La dactylite bulleuse4) touche la pulpe de la phalange distale d’un ou plusieurs doigts. Une bulle ou pustule se forment sur une base érythémateuse. Une infection ORL est associée dans la moitié des cas. La cause la plus fréquente est une infection à SGA, ou moins souvent à SGB ou à SA

La folliculite se traduit par de petites papulo-pustules centrées par un poil. C’est une infection superficielle. Si celle-ci pénètre plus profondément on parle d’un furoncle, si plusieurs furoncles confluent d’un carboncle et en cas de lésions multiples et/ou récidivantes d’une furonculose. Le SA est l’agent causal, parfois des souches de SA sont résistantes à la méticilline (MRSA), il sagit le plus souvent de souches communautaires plus rarement en Suisse de MRSA hospitaliers. Le PA est une cause rare, survenant surtout après un bain en jacuzzi. Dans ce cas, la folliculite se manifeste par des lésions multiples souvent chez plusieurs personnes en même temps. Dans le diagnostic différentiel, le Malassezia furfur peut également provoquer une inflammation des follicules de la partie proximale du corps qui sont souvent prurigineuses. Cette éruption peut être confondue avec une acné.

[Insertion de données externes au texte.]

(** What the loop and the tail together compute: the parts of the fragment not
    held yet, or a disagreement. *)
Lemma scan_spec fo F it : forall lo,
  let fe := fo + SwByteArray.size F in
  0 <= fo -> 0 < SwByteArray.size F <= int_max -> fe <= limit ->
  frags lo limit it -> 0 <= lo ->
  match scan fo F fe it (Z.max fo lo) with
  | None => exists i b b', byte_at it i = Some b /\ data_at fo F i = Some b' /\ b <> b'
  | Some (adds, added, c) =>
      let all := adds ++ tailPiece fo F fe c in
      fo <= c /\ 0 <= added /\
      frags (Z.max fo lo) limit all /\
      added + (if c <? fe then fe - c else 0) = total_size all /\
      (forall i b, byte_at it i = Some b -> fo <= i < fe -> data_at fo F i = Some b) /\
      (forall i, byte_at all i =
         if lo <=? i then match byte_at it i with Some _ => None | None => data_at fo F i end else None)
  end.
Proof.
  induction it as [|[s d] it IH]; intros lo fe Hfo HF Hfe Hfr Hlo; unfold int_max, limit in *.
  - simpl. destruct (tailPiece_spec fo F (Z.max fo lo)) as (T1 & T2 & T3); unfold limit, int_max; try lia.
    fold fe in T1, T2, T3. simpl in Hfr.
    split_and!; [lia|lia|apply (frags_weaken _ _ _ _ _ T1); lia|lia|done|].
    intros i. rewrite T3. destruct (Z.leb_spec (Z.max fo lo) i), (Z.leb_spec lo i); try done; try lia.
    by rewrite data_at_out by lia.
  - destruct Hfr as (F1 & F2 & F3). pose proof (frags_le _ _ _ F3) as Fle.
    cbn [scan]. rewrite add64_small by (unfold int_max in *; lia). set (se := s + SwByteArray.size d) in *.
    destruct (Z.leb_spec se fo) as [Hskip|Hskip].
    { (* wholly before the fragment *)
      specialize (IH se Hfo HF Hfe F3 ltac:(lia)). cbv zeta in IH. fold fe in IH.
      replace (Z.max fo lo) with (Z.max fo se) by lia. unfold limit in IH.
      destruct (scan fo F fe it (Z.max fo se)) as [[[adds added] c]|].
      - destruct IH as (I1 & I2 & I3 & I4 & I5 & I6). split_and!; [lia|lia|done|done| |].
        + intros i b Hb Hi. simpl in Hb. rewrite data_at_out in Hb by lia. by eapply I5.
        + intros i. rewrite I6. simpl. destruct (Z.leb_spec se i), (Z.leb_spec lo i); try done; try lia.
          * by rewrite (data_at_out s d) by lia.
          * rewrite (data_at_out fo F) by lia. by destruct (match data_at s d i with Some b => Some b | None => byte_at it i end).
      - destruct IH as (i & b & b' & Hb & Hb' & Hne). exists i, b, b'. split; [|done]. simpl.
        pose proof (byte_at_range _ _ _ _ _ F3 Hb). by rewrite data_at_out by lia. }
    destruct (Z.leb_spec fe s) as [Hbrk|Hbrk].
    { (* wholly after *)
      destruct (tailPiece_spec fo F (Z.max fo lo)) as (T1 & T2 & T3); unfold limit, int_max; try lia.
      fold fe in T1, T2, T3. simpl app.
      split_and!; [lia|lia|apply (frags_weaken _ _ _ _ _ T1); lia|lia| |].
      - intros i b Hb Hi. pose proof (byte_at_range ((s, d) :: it) s limit i b) as Hr.
        unfold limit in Hr. simpl in Hr. specialize (Hr ltac:(split_and!; (lia || done)) Hb). lia.
      - intros i. rewrite T3. destruct (Z.leb_spec (Z.max fo lo) i), (Z.leb_spec lo i); try done; try lia.
        + destruct (byte_at ((s, d) :: it) i) eqn:E; [|done].
          pose proof (byte_at_range ((s, d) :: it) s limit i b) as Hr.
          unfold limit in Hr. simpl in Hr. specialize (Hr ltac:(split_and!; (lia || done)) E).
          by rewrite data_at_out by lia.
        + rewrite (data_at_out fo F) by lia. by destruct (byte_at _ i). }
    (* an overlap, perhaps after a gap *)
    set (c := Z.max fo lo) in *. rewrite (Zlt_is_lt_bool s fe) in Hbrk. rewrite Hbrk.
    apply Z.ltb_lt in Hbrk.
    pose proof (gapPiece_spec fo F c s ltac:(lia) ltac:(lia) ltac:(lia) ltac:(unfold limit; lia) HF) as Hgap.
    set (pending := if c <? s then [_] else []) in *. set (added0 := if c <? s then s -u c else 0) in *.
    destruct Hgap as (G1 & G2 & G3 & G4).
    assert (Z.max fo se = se) as Ese by lia.
    specialize (IH se Hfo HF Hfe F3 ltac:(lia)). cbv zeta in IH. fold fe in IH. rewrite Ese in IH.
    destruct (Z.ltb_spec c se) as [_|]; [|lia].
    set (os := if fo <? s then s else fo). set (oe := if se <? fe then se else fe).
    assert (os = Z.max s fo /\ oe = Z.min se fe) as [Eos Eoe].
    { unfold os, oe. destruct (Z.ltb_spec fo s), (Z.ltb_spec se fe); lia. }
    destruct (Z.ltb_spec os oe) as [_|]; [|lia]. rewrite !sub64_small by lia. cbn [andb].
    pose proof (slice_eq_iff s d fo F os (oe - os) ltac:(lia) ltac:(lia) ltac:(lia) ltac:(lia) ltac:(lia)) as Hsl.
    replace (os + (oe - os)) with oe in Hsl by lia.
    destruct (bool_decide_reflect (SwByteArray.slice d (os - s) (oe - os) = SwByteArray.slice F (os - fo) (oe - os)))
      as [Heq|Hne]; cbn [negb].
    + pose proof (proj1 Hsl Heq) as Hagree. clear Hsl Heq.
      destruct (scan fo F fe it se) as [[[adds added] c']|].
      * destruct IH as (I1 & I2 & I3 & I4 & I5 & I6).
        pose proof (frags_total _ _ _ I3) as Htot.
        pose proof (frags_total _ _ _ G1). unfold limit in Htot.
        assert (0 <= (if c' <? fe then fe - c' else 0)) by (destruct (Z.ltb_spec c' fe); lia).
        rewrite add64_small by lia.
        rewrite <- app_assoc. split_and!; [lia|lia| |rewrite total_size_app; lia| |].
        -- apply (frags_app _ (Z.max c s)); [done|]. apply (frags_weaken _ _ _ _ _ I3); lia.
        -- intros i b Hb Hi. simpl in Hb. destruct (data_at s d i) eqn:E.
           ++ injection Hb as ->. rewrite <- E. symmetry. apply Hagree. apply data_at_Some in E. lia.
           ++ by apply I5.
        -- intros i. rewrite byte_at_app, G4, I6. simpl.
           pose proof (fun i b => byte_at_range _ _ _ i b F3) as Hr.
           destruct (Z.leb_spec c i), (Z.ltb_spec i s); simpl.
           ++ rewrite (data_at_out s d), (byte_at_below _ _ _ _ F3) by lia.
              destruct (Z.leb_spec lo i); [|lia]. destruct (Z.leb_spec se i); [lia|]. by destruct (data_at fo F i).
           ++ destruct (Z.leb_spec lo i); [|lia]. destruct (Z.leb_spec se i).
              ** by rewrite (data_at_out s d) by lia.
              ** destruct (data_at_in s d i ltac:(lia)) as [b ->]. done.
           ++ destruct (Z.leb_spec se i); [lia|]. destruct (Z.leb_spec lo i); [|done].
              rewrite (data_at_out fo F) by lia. by destruct (match data_at s d i with Some b => Some b | None => byte_at it i end).
           ++ destruct (Z.leb_spec se i); [lia|]. destruct (Z.leb_spec lo i); [|done].
              rewrite (data_at_out fo F) by lia. by destruct (match data_at s d i with Some b => Some b | None => byte_at it i end).
      * destruct IH as (i & b & b' & Hb & Hb' & Hne). exists i, b, b'. split; [|done]. simpl.
        pose proof (byte_at_range _ _ _ _ _ F3 Hb). by rewrite data_at_out by lia.
    + assert (exists i, os <= i < oe /\ data_at s d i <> data_at fo F i) as (i & Hi & Hd).
      { apply dec_exists_range. intros Hall. apply Hne, Hsl. exact Hall. }
      destruct (data_at_in s d i ltac:(lia)) as [b Hb]. destruct (data_at_in fo F i ltac:(lia)) as [b' Hb'].
      exists i, b, b'. simpl. rewrite Hb. split_and!; [done|done|congruence].
Qed.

L’abcès cutané est assez similaire. Il se présente sous forme d’un nodule ou masse érythémateuse, chaude, suivi d’une suppuration centrale. Il est généralement douloureux à la palpation. Le drainage du pus peut survenir spontanément ou après une incision.

Le «pseudomonas hot foot syndrome» est une autre éruption rencontrée après une visite d’attractions aquatiques contaminées par du PA. Dans les deux jours suivant l’exposition, il y a une apparition de douleurs intenses au niveau des plantes suivies d’un œdème, d’un érythème diffus et de nodules rouge-violacés.  Les zones de pression des pieds, plus rarement aux mains sont extrêmement sensibles au moindre contact et très algiques. Un état fébrile et une détérioration de l’état général peuvent parfois être observés. L’histologie montre un infiltrat neutrophilique dermique péri-vasculaire et péri-annexiel s’étendant dans l’hypoderme, parfois centré autour des glandes eccrines.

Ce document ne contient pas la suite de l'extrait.